[Saved data entries]

-- Opening Marker --

Record DeepseekDecoderLayer := {
  self_attn : Attention.DeepseekAttention;
  mlp : FeedForward;
}.

(** The condition of the [if] that picks the feed-forward block:
    [and] evaluates left to right and stops at the first false operand,
    so [%] is reached only past the first two tests. *)
Definition use_moe {S} (cfg : PretrainedConfig) (layer_idx : Z) : M S bool :=
  match Config.n_routed_experts cfg with
  | None => ret false
  | Some _ =>
      if layer_idx >=? first_k_dense_replace cfg
      then r <- lift (pymod layer_idx (moe_layer_freq cfg)) ;; ret (r =? 0)
      else ret false
  end.

(** [DeepseekDecoderLayer.__init__]; the two [RMSNorm] layers hold no
    state the properties below depend on. *)
Definition init (tp_size : Z) (cfg : PretrainedConfig) (layer_idx : Z)
    (linear_method : option LinearMethodBase) : M Heap DeepseekDecoderLayer :=
  attn <- Attention.init tp_size (Config.hidden_size cfg)
            (num_attention_heads cfg) (num_key_value_heads cfg) linear_method ;;
  sparse <- use_moe cfg layer_idx ;;
  ff <- (if sparse : bool
         then m <- MoE.init tp_size cfg linear_method ;; ret (Sparse m)
         else m <- MLP.init tp_size (Config.hidden_size cfg) (intermediate_size cfg)
                     (hidden_act cfg) linear_method true ;;
              ret (Dense m)) ;;
  ret {| self_attn := attn; mlp := ff |}.

(** [DeepseekModel.__init__], the layer stack. *)
Definition init_layers (tp_size : Z) (cfg : PretrainedConfig)
    (linear_method : option LinearMethodBase) : M Heap (list DeepseekDecoderLayer) :=
  for_each (fun layer_idx => init tp_size cfg layer_idx linear_method)
    (range (num_hidden_layers cfg)).

End DecoderLayer.

(* ===================================================================== *)
(** * Vocabulary of the properties *)
(* ===================================================================== *)

(** The error of reading [gate_up_proj] on a block built in split mode. *)
Definition no_gate_up_proj : exn := AttributeError "gate_up_proj".

(** What the constructor of a block built in split mode looks like. *)
Definition split_mode (e : MLP.DeepseekMLP) : Prop :=
  MLP.merge_weight e = false /\ MLP.gate_up_proj e = None /\
  is_Some (MLP.gate_proj e) /\ is_Some (MLP.up_proj e).

(** The configurations the attention constructor accepts. *)
Definition heads_accepted (tp hidden heads kv : Z) : Prop :=
  tp <> 0 /\ heads mod tp = 0 /\
  (if kv >=? tp then kv mod tp = 0 else kv <> 0 /\ tp mod kv = 0) /\
  heads <> 0 /\ hidden / heads <> 0.

(** The condition under which a layer is sparse. *)
Definition sparse_layer (cfg : PretrainedConfig) (layer_idx : Z) : Prop :=
  Config.n_routed_experts cfg <> None /\
  first_k_dense_replace cfg <= layer_idx /\
  (moe_layer_freq cfg | layer_idx).

(** The view lies within its storage. *)
Definition in_bounds (h : Heap) (t : Tensor) : Prop :=
  exists cells, storages h !! t_storage t = Some cells /\
                (t_offset t + numel t <= length cells)%nat.

(** [h'] is reached from [h] by in-place writes through tensor views:
    what weight loading and any later update of a weight do. *)
Inductive in_place (h : Heap) : Heap -> Prop :=
| in_place_refl : in_place h h
| in_place_write h' t i v : in_place h h' -> in_place h (write h' t i v).

(** [h'] has everything [h] has: construction only adds storages and
    parameters. *)
Definition extends (h h' : Heap) : Prop :=
  (forall a cells, storages h !! a = Some cells -> storages h' !! a = Some cells) /\
  (forall p t, param_data h !! p = Some t -> param_data h' !! p = Some t).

-- Closing Marker --

Retyping every entry exactly is the whole of the task.

Record DeepseekDecoderLayer := {
  self_attn : Attention.DeepseekAttention;
  mlp : FeedForward;
}.

(** The condition of the [if] that picks the feed-forward block:
    [and] evaluates left to right and stops at the first false operand,
    so [%] is reached only past the first two tests. *)
Definition use_moe {S} (cfg : PretrainedConfig) (layer_idx : Z) : M S bool :=
  match Config.n_routed_experts cfg with
  | None => ret false
  | Some _ =>
      if layer_idx >=? first_k_dense_replace cfg
      then r <- lift (pymod layer_idx (moe_layer_freq cfg)) ;; ret (r =? 0)
      else ret false
  end.

(** [DeepseekDecoderLayer.__init__]; the two [RMSNorm] layers hold no
    state the properties below depend on. *)
Definition init (tp_size : Z) (cfg : PretrainedConfig) (layer_idx : Z)
    (linear_method : option LinearMethodBase) : M Heap DeepseekDecoderLayer :=
  attn <- Attention.init tp_size (Config.hidden_size cfg)
            (num_attention_heads cfg) (num_key_value_heads cfg) linear_method ;;
  sparse <- use_moe cfg layer_idx ;;
  ff <- (if sparse : bool
         then m <- MoE.init tp_size cfg linear_method ;; ret (Sparse m)
         else m <- MLP.init tp_size (Config.hidden_size cfg) (intermediate_size cfg)
                     (hidden_act cfg) linear_method true ;;
              ret (Dense m)) ;;
  ret {| self_attn := attn; mlp := ff |}.

(** [DeepseekModel.__init__], the layer stack. *)
Definition init_layers (tp_size : Z) (cfg : PretrainedConfig)
    (linear_method : option LinearMethodBase) : M Heap (list DeepseekDecoderLayer) :=
  for_each (fun layer_idx => init tp_size cfg layer_idx linear_method)
    (range (num_hidden_layers cfg)).

End DecoderLayer.

(* ===================================================================== *)
(** * Vocabulary of the properties *)
(* ===================================================================== *)

(** The error of reading [gate_up_proj] on a block built in split mode. *)
Definition no_gate_up_proj : exn := AttributeError "gate_up_proj".

(** What the constructor of a block built in split mode looks like. *)
Definition split_mode (e : MLP.DeepseekMLP) : Prop :=
  MLP.merge_weight e = false /\ MLP.gate_up_proj e = None /\
  is_Some (MLP.gate_proj e) /\ is_Some (MLP.up_proj e).

(** The configurations the attention constructor accepts. *)
Definition heads_accepted (tp hidden heads kv : Z) : Prop :=
  tp <> 0 /\ heads mod tp = 0 /\
  (if kv >=? tp then kv mod tp = 0 else kv <> 0 /\ tp mod kv = 0) /\
  heads <> 0 /\ hidden / heads <> 0.

(** The condition under which a layer is sparse. *)
Definition sparse_layer (cfg : PretrainedConfig) (layer_idx : Z) : Prop :=
  Config.n_routed_experts cfg <> None /\
  first_k_dense_replace cfg <= layer_idx /\
  (moe_layer_freq cfg | layer_idx).

(** The view lies within its storage. *)
Definition in_bounds (h : Heap) (t : Tensor) : Prop :=
  exists cells, storages h !! t_storage t = Some cells /\
                (t_offset t + numel t <= length cells)%nat.

(** [h'] is reached from [h] by in-place writes through tensor views:
    what weight loading and any later update of a weight do. *)
Inductive in_place (h : Heap) : Heap -> Prop :=
| in_place_refl : in_place h h
| in_place_write h' t i v : in_place h h' -> in_place h (write h' t i v).

(** [h'] has everything [h] has: construction only adds storages and
    parameters. *)
Definition extends (h h' : Heap) : Prop :=
  (forall a cells, storages h !! a = Some cells -> storages h' !! a = Some cells) /\
  (forall p t, param_data h !! p = Some t -> param_data h' !! p = Some t).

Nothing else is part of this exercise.